▶ EXERCISE DETAILS
Output exactly the span of lines beginning with the one that holds "(rq_workspace_key r) as" and ending with the last line of the data below.

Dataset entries
Start of Block

Record TaskState : Type := { ts_task_id : string; ts_status : string; ts_terminal : bool; ts_history_complete : bool; ts_result_status : option string; ts_result_text : option string }.
Definition task_state (task : value) (taskId : string) : TaskState :=
  {| ts_task_id := taskIdOf task taskId; ts_status := statusOf task; ts_terminal := isTerminalStatus (statusOf task); ts_history_complete := historyComplete task;
     ts_result_status := resultStatusOf task; ts_result_text := resultTextOf task |}.
Record TaskRead : Type := { tr_state : TaskState; tr_terminal : bool; tr_events : list value; tr_next_event_id : num }.

Section Adapter.
Context {E : Type} (env : ClientEnv E) (fuel : nat).

Definition adapted {A B : Type} (m : C E A) (k : A -> result AdapterFailure B) : E -> result AdapterFailure B * E := fun e =>
  match m e with (Ok a, e') => (k a, e') | (Err x, e') => (Err (classify x), e') end.
Definition createTask (req : AgentTaskCreateRequest) : E -> result AdapterFailure string * E :=
  adapted (request env (startTask (create_body req))) (fun task => if taskIdOf task "" =s "" then Err (TaskFailed ClientTransient) else Ok (taskIdOf task "")).
Definition getTask (taskId : string) : E -> result AdapterFailure TaskState * E := adapted (request env (GatewayClient.getTask taskId)) (fun task => Ok (task_state task taskId)).
Definition waitForTerminal (taskId : string) (afterId : option num) (budgetMs : Z) (aborted : bool) : E -> result AdapterFailure TaskRead * E :=
  if aborted then fun e => (Err (TaskFailed ClientTransient), e) else
  adapted (waitForTask env fuel taskId afterId (Some budgetMs)) (fun r =>
    Ok {| tr_state := task_state (ce_task (fst r)) taskId; tr_terminal := ce_terminal (fst r) || isTerminalStatus (statusOf (ce_task (fst r)));
          tr_events := ce_events (fst r); tr_next_event_id := ce_next_event_id (fst r) |}).
Definition cancelTask (taskId : string) : E -> result AdapterFailure unit * E := adapted (request env (GatewayClient.cancelTask taskId)) (fun _ => Ok tt).
End Adapter.

(** ** Leases over the relay *)

(** The remote calls; a failure is a [RemoteLeaseError] with its code, or another error. *)
Record RemoteLease (E : Type) : Type := {
  rl_acquire : string -> string -> string -> E -> result (option string) WorkspaceLeaseV1 * E;
  rl_get : string -> string -> E -> result (option string) (option WorkspaceLeaseV1) * E;
  rl_observe : string -> string -> E -> result (option string) value * E;
  rl_release : string -> string -> E -> result (option string) unit * E }.
Arguments rl_acquire {E}.
Arguments rl_get {E}.
Arguments rl_observe {E}.
Arguments rl_release {E}.
Definition TRANSIENT_LEASE_CODES : list string := ["workspace_lease_in_use"; "workspace_lease_unavailable"; "workspace_revision_unavailable"; "internal_error"].
Definition rethrow (code : option string) : LeaseError :=
  match code with
  | Some c => if c =s "workspace_lease_conflict" then LeaseVerdict "workspace_lease_conflict" else if c =s "" then LeaseTransient else if c ∈b TRANSIENT_LEASE_CODES then LeaseTransient else LeaseVerdict c
  | None => LeaseTransient
  end.
Definition lease_call {E A : Type} (m : E -> result (option string) A * E) : E -> result LeaseError A * E := fun e =>
  match m e with (Ok a, e') => (Ok a, e') | (Err c, e') => (Err (rethrow c), e') end.
Definition RelayWorkspaceLeaseClient {E : Type} (remote : RemoteLease E) : WorkspaceLeaseClient E := {|
  lc_acquire := fun nodeId workflowId key => lease_call (rl_acquire remote nodeId workflowId key);
  lc_get := fun nodeId leaseId e =>
    match rl_get remote nodeId leaseId e with
    | (Err (Some c), e') => if c =s "workspace_lease_invalid" then (Ok None, e') else (Err (rethrow (Some c)), e')
    | (Err None, e') => (Err (rethrow None), e')
    | (Ok l, e') => (Ok l, e')
    end;
  lc_observeRevision := fun nodeId key => lease_call (rl_observe remote nodeId key);
  lc_release := fun nodeId leaseId => lease_call (rl_release remote nodeId leaseId) |}.

(** ** What the runtime asks for is what the Gateway accepts *)

(** The requests of the runtime, with the conditions the validator and the renderers establish. *)
Record sendable (r : AgentTaskCreateRequest) : Prop := {
  sd_agent : nonblank (VStr (rq_agent r)) = true; sd_text : nonblank (VStr (rq_text r)) = true;
  sd_key : match rq_workspace_key r with Some k => k <> "" /\ WORKSPACE_KEY_RE k = true | None => True end;
  sd_mode : match rq_permission_mode r with Some m => m = "default" \/ m = "unsafe-skip" | None => True end;
  sd_node : rq_node_id r <> Some "";
  sd_metadata : isObj (rq_metadata r) = true /\ json_data (rq_metadata r);
  sd_idempotency : IDEMPOTENCY_KEY_RE (rq_idempotency_key r) = true;
  sd_lease : match rq_workspace_lease_id r with Some l => l <> "" /\ IDEMPOTENCY_KEY_RE l = true | None => True end;
  sd_verify : match rq_verify r with VUndef => True | v => is_ok (validateTaskVerifyConfig v) = true /\ json_data v end }.
(** The same request, as the Gateway has it. *)
Definition received (r : AgentTaskCreateRequest) : CreateTaskRequest :=
  {| cr_agent := rq_agent r; cr_node_id := rq_node_id r; cr_input_text := rq_text r; cr_workspace_key := rq_workspace_key r; cr_workspace_path := None;
     cr_permission_mode := rq_permission_mode r; cr_workspace_write := if rq_workspace_write r then Some true else None; cr_metadata := rq_metadata r;
     cr_idempotency_key := Some (rq_idempotency_key r); cr_workspace_lease_id := rq_workspace_lease_id r;
     cr_verify := match validateTaskVerifyConfig (rq_verify r) with Ok p => Some p | Err _ => None end |}.

(** The optional fields, and the [execution] object of a mode and a write permission. *)
Definition maybe (o : option value) : value := default VUndef o.
Definition execution (mode : option string) (write : bool) : option value :=
  match mode, write with
  | None, false => None
  | Some m, false => Some (VObj [("permission_mode", VStr m)])
  | None, true => Some (VObj [("workspace_write", VBool true)])
  | Some m, true => Some (VObj [("permission_mode", VStr m); ("workspace_write", VBool true)])
  end.
Definition body_of (r : AgentTaskCreateRequest) : value :=
  VObj ([("agent", VStr (rq_agent r))] ++ field "node_id" (VStr <$> rq_node_id r) ++ [("input", VObj [("text", VStr (rq_text r))])]
    ++ field "workspace" ((fun k => VObj [("workspace_key", VStr k)]) <$> rq_workspace_key r) ++ field "execution" (execution (rq_permission_mode r) (rq_workspace_write r))
    ++ [("metadata", rq_metadata r); ("idempotency_key", VStr (rq_idempotency_key r))] ++ field "workspace_lease_id" (VStr <$> rq_workspace_lease_id r)
    ++ field "verify" (if is_undef (rq_verify r) then None else Some (rq_verify r))).

Lemma truthy_named (o : option string) : o <> Some "" -> truthy_string o = o.
Proof. destruct o as [s|]; [|done]. intros H. cbn. destruct (s =s "") eqn:E; [|done]. apply String.eqb_eq in E. congruence. Qed.
Lemma verify_object (v : value) : is_ok (validateTaskVerifyConfig v) = true -> exists o, v = VObj o.
Proof. destruct v; try done. by eexists. Qed.
Lemma body_of_request (r : AgentTaskCreateRequest) : sendable r -> create_body r = body_of r.
Proof.
  intros []. unfold create_body, body_of. rewrite (truthy_named (rq_node_id r)) by done.
  rewrite (truthy_named (rq_workspace_key r)) by (destruct (rq_workspace_key r); [destruct sd_key0; congruence|done]).
  rewrite (truthy_named (rq_permission_mode r)) by (destruct (rq_permission_mode r); [destruct sd_mode0; congruence|done]).
  rewrite (truthy_named (rq_workspace_lease_id r)) by (destruct (rq_workspace_lease_id r); [destruct sd_lease0; congruence|done]).
  destruct (rq_metadata r) as [| | | | | |m]; try (by destruct sd_metadata0). cbn [truthy].
  assert (Hv : (if truthy (rq_verify r) then [("verify", rq_verify r)] else []) = field "verify" (if is_undef (rq_verify r) then None else Some (rq_verify r))).
  { destruct (rq_verify r) as [| | | | | |v]; try done; destruct sd_verify0 as [Hv _]; by apply verify_object in Hv as []. }
  rewrite Hv. by destruct (rq_permission_mode r), (rq_workspace_write r).
Qed.

Lemma body_get (r : AgentTaskCreateRequest) : let b := body_of r in
  get "agent" b = VStr (rq_agent r) /\ get "node_id" b = maybe (VStr <$> rq_node_id r) /\ get "input" b = VObj [("text", VStr (rq_text r))]
  /\ get "workspace" b = maybe ((fun k => VObj [("workspace_key", VStr k)]) <$> rq_workspace_key r) /\ get "execution" b = maybe (execution (rq_permission_mode r) (rq_workspace_write r))
  /\ get "metadata" b = rq_metadata r /\ get "idempotency_key" b = VStr (rq_idempotency_key r) /\ get "workspace_lease_id" b = maybe (VStr <$> rq_workspace_lease_id r)
  /\ get "verify" b = rq_verify r.
Proof.
  unfold body_of. destruct (rq_node_id r), (rq_workspace_key r), (execution (rq_permission_mode r) (rq_workspace_write r)), (rq_workspace_lease_id r), (rq_verify r); by repeat split.
Qed.
Lemma body_json (r : AgentTaskCreateRequest) : sendable r -> json_data (body_of r).
Proof.
  intros []. destruct sd_metadata0 as [_ Hm]. assert (Hv : is_undef (rq_verify r) = false -> json_data (rq_verify r)) by (destruct (rq_verify r); try done; by destruct sd_verify0).
  unfold body_of. apply json_data_obj. destruct (is_undef (rq_verify r)) eqn:Ev.
  all: split; [by destruct (rq_node_id r), (rq_workspace_key r), (rq_permission_mode r), (rq_workspace_write r), (rq_workspace_lease_id r); repeat split|].
  all: repeat (apply Forall_app; split); destruct (rq_node_id r), (rq_workspace_key r), (rq_permission_mode r), (rq_workspace_write r), (rq_workspace_lease_id r).
  all: repeat first [apply List.Forall_nil|apply List.Forall_cons|by apply Hv|exact Hm|by cbn].
Qed.

Lemma all_pass (tests : list (bool * string)) : Forall (fun t => fst t = true) tests -> first_failure tests = None.
Proof. induction 1 as [|[ok f] tests Hok _ IH]; [done|]. cbn in *. by rewrite Hok. Qed.
Lemma body_passes (r : AgentTaskCreateRequest) : sendable r -> Forall (fun t => fst t = true) (request_tests (body_of r)).
Proof.
  intros []. destruct (body_get r) as (H1 & H2 & H3 & H4 & H5 & H6 & H7 & H8 & H9). unfold request_tests. rewrite H1, H2, H3, H4, H5, H6, H7, H9. destruct sd_metadata0 as [Hm _].
  apply Forall_app. split; [repeat apply List.Forall_cons; try done; by destruct (rq_node_id r)|]. apply Forall_app. split.
  { destruct (rq_permission_mode r) as [m|], (rq_workspace_write r); try apply List.Forall_nil; unfold execution_tests; cbn [maybe default is_undef execution];
      repeat apply List.Forall_cons; try done; destruct sd_mode0 as [->| ->]; done. }
  apply Forall_app. split.
  { destruct (rq_workspace_key r) as [k|]; [|apply List.Forall_nil]. destruct sd_key0 as [_ Hk]. unfold workspace_tests. cbn. repeat apply List.Forall_cons; try done. }
  repeat apply List.Forall_cons; try done.
  - destruct (rq_metadata r); done.
  - rewrite H8. destruct (rq_workspace_lease_id r) as [l|]; [|done]. by destruct sd_lease0.
  - destruct (rq_verify r); try done; by destruct sd_verify0.
Qed.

End of Block

▶ RESULT OF THE EXERCISE
  { destruct (rq_workspace_key r) as [k|]; [|apply List.Forall_nil]. destruct sd_key0 as [_ Hk]. unfold workspace_tests. cbn. repeat apply List.Forall_cons; try done. }
  repeat apply List.Forall_cons; try done.
  - destruct (rq_metadata r); done.
  - rewrite H8. destruct (rq_workspace_lease_id r) as [l|]; [|done]. by destruct sd_lease0.
  - destruct (rq_verify r); try done; by destruct sd_verify0.
Qed.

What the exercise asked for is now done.